While explaining the route of the radioactive buttons to France, he said, 'Radioactive steel gets produced when radioactive sources containing Cobalt get amalgamated with scrap steel such as the ones sourced from ship-breaking industry and other secondary steel production sources. In India, the radiation must have happened at least at three stages: 1) Drawing scrap steel from sources such as old ships; 2) While working in re-rolling mills where these are melted and 3) While working on manufacturing a finished product. But we do not have any mechanism to detect them either at the outset or later because the workers involved are not even registered and kept on casual basis."
Dr A N Prasad, former director of Bhabha Atomic Research Centre, told rediff.com, "The problem of radioactive hazardous material is age-old. Some western countries are dumping it in India and we have been not strict about it. This time, the material has gone back to the western country."
Radioactive Co-60 is produced commercially through linear acceleration for use in medicine and industry. It is also a by-product of nuclear reactor operations, when metal structures, such as steel rods, are exposed to neutron radiation.
Most experts allege that the Indian government has been showing complete disregard for the issue.
Krishna said, "As usual, typical insensitive governmental knee-jerk reaction. There is no Public Health Code. No other concerned agency from health, labour, environment has been asked to address this grave issue that has attracted international attention."
Advocate Krishna explains, "According to rules, it does not matter if contaminated 'recyclable scrap metal'/hazardous waste comes without prior decontamination in the country of export although it is in manifest contempt of Supreme Court's directions in its order dated October 14, 2003 in writ petition (civil) 657 of 1995."
Radioactive contamination is dealt under Radiation Atomic Energy (Safe Disposal of Radioactive Wastes) Rules, 1987 that deals with the radioactive waste, not with radioactive-contaminated finished products.
The framers of both the rules were oblivious to a situation where hazardous waste (recyclable metal scrap, according to Environment Ministry) and the products made out of it would be contaminated with radioactive materials.
Krishna, however, has not lost hope in his battle to improve safety standards.

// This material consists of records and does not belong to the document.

Lemma V1_wheel_newScale e (s : V1.State) :
  scale_ok (V1.scale s) ->
  exists q,
    (if (deltaY e <? 0)%js
     then if (V1.scale s * Fin (11 # 10) >? 4)%js then Fin 4
          else (V1.scale s * Fin (11 # 10))%js
     else if (V1.scale s / Fin (11 # 10) <? 1)%js then Fin 1
          else (V1.scale s / Fin (11 # 10))%js) = Fin q /\
    1 <= q <= 4 /\ q == clamp 1 4 (toQ (V1.scale s) * wheelFactor e).
Proof.
  intro Hs. unfold wheelFactor.
  destruct (deltaY e <? 0)%js.
  - destruct (V1_newScale_in _ Hs) as (q & Eq & Hq & Hc). now exists q.
  - destruct (V1_newScale_out _ Hs) as (q & Eq & Hq & Hc). now exists q.
Qed.

Lemma V1_handleWheel_anchor ref canvas e s :
  find_canvas ref = Some canvas ->
  finite_dom ref (V1.backgroundImage s) -> finite_mouse e ->
  scale_ok (V1.scale s) -> finite_point (V1_pan s) ->
  let s' := V1.handleWheel ref e s in
  let rect := getBoundingClientRect canvas in
  let localX := (clientX e - rect_left rect)%js in
  let localY := (clientY e - rect_top rect)%js in
  let before := V1.screenToWorld ref s (clientX e) (clientY e) in
  let after := V1.screenToWorld ref s' (clientX e) (clientY e) in
  let requested := mkPoint (x before - localX / V1.scale s')%js
                           (y before - localY / V1.scale s')%js in
  scale_ok (V1.scale s') /\
  toQ (V1.scale s') == clamp 1 4 (toQ (V1.scale s) * wheelFactor e) /\
  V1_pan s' = V1.clampPan ref s (x requested) (y requested) (V1.scale s') /\
  pan_ok (Some canvas) (V1.backgroundImage s) (V1.scale s') (V1_pan s') /\
  (same_point (V1_pan s') requested -> same_point after before) /\
  (forall p : Point,
      pan_ok (Some canvas) (V1.backgroundImage s) (V1.scale s') p ->
      let other := V1.screenToWorld ref (V1.setPanY (y p) (V1.setPanX (x p) s'))
                                    (clientX e) (clientY e) in
      axis_dev (x after) (x before) <= axis_dev (x other) (x before) /\
      axis_dev (y after) (y before) <= axis_dev (y other) (y before)).
Proof.
  intros Hc Hdom [Fx Fy] Hs [Fpx Fpy]. simpl in Fpx, Fpy.
  pose proof (proj1 Hdom) as Hcv. rewrite Hc in Hcv.
  destruct Hcv as (_ & _ & Fl & Ft & _).
  cbv zeta.
  assert (Hq' : exists container,
             ref = Some container /\ querySelector_canvas container = Some canvas).
  { destruct ref as [container |]; [| discriminate]. now exists container. }
  destruct Hq' as (container & Eref & Hc').
  unfold V1.screenToWorld. rewrite Eref, Hc', <- Eref.
  unfold V1.handleWheel, V1_pan. rewrite Hc. cbv zeta.
  destruct (V1_wheel_newScale e s Hs) as (q & -> & Hq & Eq).
  destruct (scale_ok_inv _ Hs) as [Es Hsc].
  apply finite_inv in Fx, Fy, Fl, Ft, Fpx, Fpy.
  simpl. split; [split; [exact I | exact Hq] |].
  split; [exact Eq |]. split; [now destruct (V1.clampPan _ _ _ _ _) |]. clear Eq.
  rewrite Fpx, Fpy, Es, Fx, Fy, Fl, Ft. simpl.
  clear Fx Fy Fl Ft Es Fpx Fpy Hs.
  generalize dependent (toQ (V1.scale s)). intros sc Hsc.
  generalize (toQ (clientX e)) (toQ (clientY e)) (toQ (V1.panX s))
             (toQ (V1.panY s)) (toQ (rect_left (getBoundingClientRect canvas)))
             (toQ (rect_top (getBoundingClientRect canvas))).
  intros cx cy panx pany l t. js_arith.
  match goal with
  | |- context [ V1.clampPan _ _ (Fin ?a) (Fin ?b) _ ] =>
      set (R := V1.clampPan ref s (Fin a) (Fin b) (Fin q)) in *;
      destruct (V1_clampPan_spec ref s a b q Hdom Hq) as [Fr Hr];
      fold R in Fr, Hr;
      pose proof (clampSpec_pan_ok _ _ q R a b Fr Hr) as Hok;
      pose proof (fun p => clampSpec_nearest _ _ q R p a b Hr) as Hnear
  end.
  rewrite Hc in Hok, Hnear. clear Hr.
  clearbody R. destruct R as [rx ry], Fr as [Frx Fry]. simpl in Frx, Fry.
  fin_intro. cbn [x y toQ] in *. js_arith. split; [exact Hok |]. split.
  - unfold same_point. cbn [same x y]. intros [Ex Ey].
    split; [rewrite Ex | rewrite Ey]; field; lra.
  - intros p Hp'. destruct (Hnear p Hp') as [Nx Ny].
    destruct Hp' as (Fpx & Fpy & _).
    rewrite (finite_inv _ Fpx), (finite_inv _ Fpy) in *. js_arith.
    unfold axis_dev. cbn [x y toQ] in *.
    split; (eapply dev_shift; [| | eassumption]); field; lra.
Qed.
Lemma mean_nonneg (values : list R) :
  Forall (fun v => (0 <= v)%R) values -> (0 <= mean values)%R.
Proof using rnd_mono rnd_dyadic.
  intros H. unfold mean. cbv zeta. apply fdiv_nonneg; [|lia].
  assert (G : forall s : R, (0 <= s)%R ->
    (0 <= fold_left (fun s v => s ⊕ v) values s)%R).
  { induction H as [|v l Hv Hl IH]; intros s Hs; [exact Hs|].
    rewrite fold_left_cons. apply IH. apply rnd_nonneg. lra. }
  apply G. lra.
Qed.

Lemma std_nonneg (values : list R) (mu : option R) : (0 <= std values mu)%R.
Proof using rnd_mono rnd_dyadic.
  unfold std, Math_sqrt. cbv zeta. apply rnd_nonneg, sqrt_pos.
Qed.

Lemma get_nonneg (l : list R) (i : Z) :
  Forall (fun v => (0 <= v)%R) l -> (0 <= get 0 l i)%R.
Proof.
  intros H. unfold get. destruct (i <? 0); [lra|].
  destruct (le_lt_dec (length l) (Z.to_nat i)) as [Hge|Hlt].
  - rewrite nth_overflow by assumption. lra.
  - rewrite Forall_forall in H. apply H, list_elem_of_In, nth_In, Hlt.
Qed.

Lemma percentiles_nonneg (values ps : list R) :
  Forall (fun v => (0 <= v)%R) values ->
  Forall (fun v => (0 <= v)%R) (percentiles values ps).
Proof.
  intros H. unfold percentiles. apply Forall_forall. intros r Hr.
  apply elem_of_map in Hr as (p & -> & _).
  apply get_nonneg.
  apply Forall_forall. intros v Hv. rewrite Forall_forall in H. apply H.
  apply list_elem_of_In.
  apply (Permutation_in _ (Permutation_sym (sort_ascending_perm values))).
  now apply list_elem_of_In.
Qed.

(** The features of a non-empty normalized buffer, one by one. *)
Lemma extractFeatures_nonneg (norm : list Z) :
  Forall is_byte norm -> norm <> [] ->
  exists f1 f2 f3 f4 f5 f6 f7 f8 f9 : R,
    extractFeatures norm
    = [("histMean", f1); ("histVar", f2); ("histEntropy", f3);
       ("edgeMean", f4); ("edgeStd", f5); ("edgeP50", f6); ("edgeP90", f7);
       ("edgeP99", f8); ("textureE", f9)]%string /\
    (0 <= f1)%R /\ (0 <= f2)%R /\ (0 <= f3)%R /\ (0 <= f4)%R /\ (0 <= f5)%R /\
    (0 <= f6)%R /\ (0 <= f7)%R /\ (0 <= f8)%R /\ (0 <= f9)%R.
Proof using rnd_mono rnd_dyadic log2_nonpos fround_0 fround_mono hypot_nonneg.
  intros Hb Hne.
  pose proof (computeHistogram_fractions norm Hb Hne) as Hfr.
  assert (Hpos : Forall (fun p => (0 <= p)%R) (computeHistogram norm)).
  { eapply Forall_impl; [exact Hfr|]. intros p Hp. simpl in Hp. lra. }
  pose proof (computeSobelEdges_nonneg norm size size) as He.
  pose proof (percentiles_nonneg _ [50; 90; 99]%R He) as Hps.
  unfold extractFeatures. cbv zeta.
  do 9 eexists. split; [reflexivity|].
  repeat split.
  - now apply histogramMean_nonneg.
  - now apply histogramVar_nonneg.
  - unfold histogramEntropy.
    generalize (entropy_fold_nonpos (computeHistogram norm) 0 Hfr (Rle_refl 0)).
    lra.
  - now apply mean_nonneg.
  - apply std_nonneg.
  - now apply get_nonneg.
  - now apply get_nonneg.
  - now apply get_nonneg.
  - apply computeTextureEnergy_nonneg. unfold size. lia.
Qed.

Lemma pipeline_norm (imageData : list Z) :
  Z.of_nat (length imageData) = 4 * size * size ->
  Forall is_byte (normalizeIntensity (toGrayscale imageData)) /\
  normalizeIntensity (toGrayscale imageData) <> [].
Proof.
  intros Hlen. split; [apply normalizeIntensity_bytes|].
  intros E. apply (f_equal (@length Z)) in E.
  rewrite normalizeIntensity_length, toGrayscale_length in E.
  unfold size in Hlen. simpl in E. lia.
Qed.

(** X10: for the pixels of a 256 x 256 canvas the record of features has
    the nine keys in the order of the source and no feature is
    negative. *)
Theorem analyzeCtVsMri_features_nonneg (imageData : list Z) :
  Z.of_nat (length imageData) = 4 * size * size ->
  let fs := features (analyzeCtVsMri imageData) in
  map fst fs
  = ["histMean"; "histVar"; "histEntropy"; "edgeMean"; "edgeStd"; "edgeP50";
     "edgeP90"; "edgeP99"; "textureE"]%string /\
  Forall (fun kv => (0 <= snd kv)%R) fs.
Proof using rnd_mono rnd_dyadic log2_nonpos fround_0 fround_mono hypot_nonneg.
  intros Hlen fs. subst fs.
  destruct (pipeline_norm imageData Hlen) as [Hb Hne].
  destruct (extractFeatures_nonneg _ Hb Hne)
    as (f1 & f2 & f3 & f4 & f5 & f6 & f7 & f8 & f9 & E & H).
  unfold analyzeCtVsMri, classify. cbv zeta. cbn [features].
  rewrite E. split; [reflexivity|].
  repeat (apply Forall_cons; split; [simpl; tauto|]). apply Forall_nil_2.
Qed.


(** ** What the classifier needs to answer MRI *)

Lemma logistic_le_half (x : R) : (x <= 0)%R -> (logistic x <= 0.5)%R.
Proof using rnd_mono rnd_dyadic exp_ge_1.
  intros Hx. unfold logistic, fdiv, fadd.
  assert (H1 : (2 <= rnd (1 + Math_exp (- x)))%R).
  { rewrite <- (rnd_IZR 2) at 1 by lia. apply rnd_mono.
    generalize (exp_ge_1 (- x)). lra. }
  set (d := rnd (1 + Math_exp (- x))) in *.
  rewrite <- rnd_half. apply rnd_mono.
  assert (H2 : (/ d <= / 2)%R) by (apply Rinv_le_contravar; lra).
  lra.
Qed.
(** * Entitlement service: router, comparator, batch executor, benchmark statistics

    A shallow embedding of the Go entitlement service
    (package [service]: [Service.CheckPermission] and
    [Service.checkBothImplementations]; package [main]:
    [server.CheckBulkPermissions] and the statistics of
    [server.runBenchmarkTest]) together with the properties its specification
    states about them.

    Conventions of the embedding:
    - a Go [error] is [option string]: [None] is [nil], [Some msg] is an error
      whose [Error()] text is [msg];
    - a Go pointer result [*pb.PermissionResponse] is
      [option PermissionResponse] ([None] is the nil pointer);
    - a backend client (an interface value with the single method
      [CheckPermission]) is a function from the request to the pair the method
      returns; a nil interface field of [Service] is [None];
    - [int32] values are integers of [Z] with the wrap-around of the Go
      arithmetic written out ([int32]);
    - [float64] values are [spec_float] of the standard library, at
      precision 53 and maximal exponent 1024 (IEEE 754 binary64);
    - what the service prints with [fmt.Printf] is collected, in order, in the
      [stdout] component of an [Outcome].

    The second half of the development covers the rest of the server
    ([server.StreamPermissionChecks], [server.Benchmark] and the whole of
    [server.runBenchmarkTest]), the three clients (packages [spicedb],
    [neo4j] and [graphql]), the test client of the SpiceDB model and the
    resolvers of the GraphQL model.  What lies outside the program (the
    databases and servers, the clock, the library calls whose results the code
    only passes on) is a [Variable] of a [Section]: a property proved there
    holds whatever they answer. *)

From Stdlib Require Import ZArith String List Lia Floats.SpecFloat.
From stdpp Require Import base option list gmap strings sorting.
Lemma Qltb_ge (a b : Q) : Qltb a b = false <-> (b <= a)%Q.
Proof.
  unfold Qltb. rewrite negb_false_iff. apply Qle_bool_iff.
Qed.

(** Away from [NaN], [x < y] is the negation of [y <= x]. *)
Lemma flt_negb_fle (x y : num) :
  is_nan x = false -> is_nan y = false -> flt x y = negb (fle y x).
Proof.
  destruct x, y; simpl; intros; try discriminate; reflexivity.
Qed.

(** [x < y] and [x >= y] never hold together. *)
Lemma flt_fge_exclusive (x y : num) : flt x y = true -> fge x y = false.
Proof.
  unfold fge. destruct x, y; simpl; try discriminate; try reflexivity.
  unfold Qltb. intros Hf. apply negb_true_iff in Hf. exact Hf.
Qed.

Lemma flt_nan_l (y : num) : flt NaN y = false.
Proof. reflexivity. Qed.

Lemma fge_nan_l (y : num) : fge NaN y = false.
Proof. destruct y; reflexivity. Qed.

Lemma fle_refl (x : num) : is_nan x = false -> fle x x = true.
Proof.
  destruct x; simpl; intros; try discriminate; try reflexivity.
  apply Qle_bool_iff. apply Qle_refl.
Qed.

Lemma fle_trans (x y z : num) : fle x y = true -> fle y z = true -> fle x z = true.
Proof.
  destruct x, y, z; simpl; intros Hxy Hyz; try discriminate; try reflexivity.
  apply Qle_bool_iff. apply Qle_bool_iff in Hxy. apply Qle_bool_iff in Hyz.
  eapply Qle_trans; eassumption.
Qed.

He says, 'Still, I am hopeful because I know the seriousness of radioactive radiation too grave to remain unacknowledged and un-responded. Indian media is also wary of even touching this subject although a unanimous resolution of Kerala assembly for instance has underlined concerns regarding radioactive wastes and radiations."
The case of elevators buttons illustrates how even the new rules remain full of loopholes.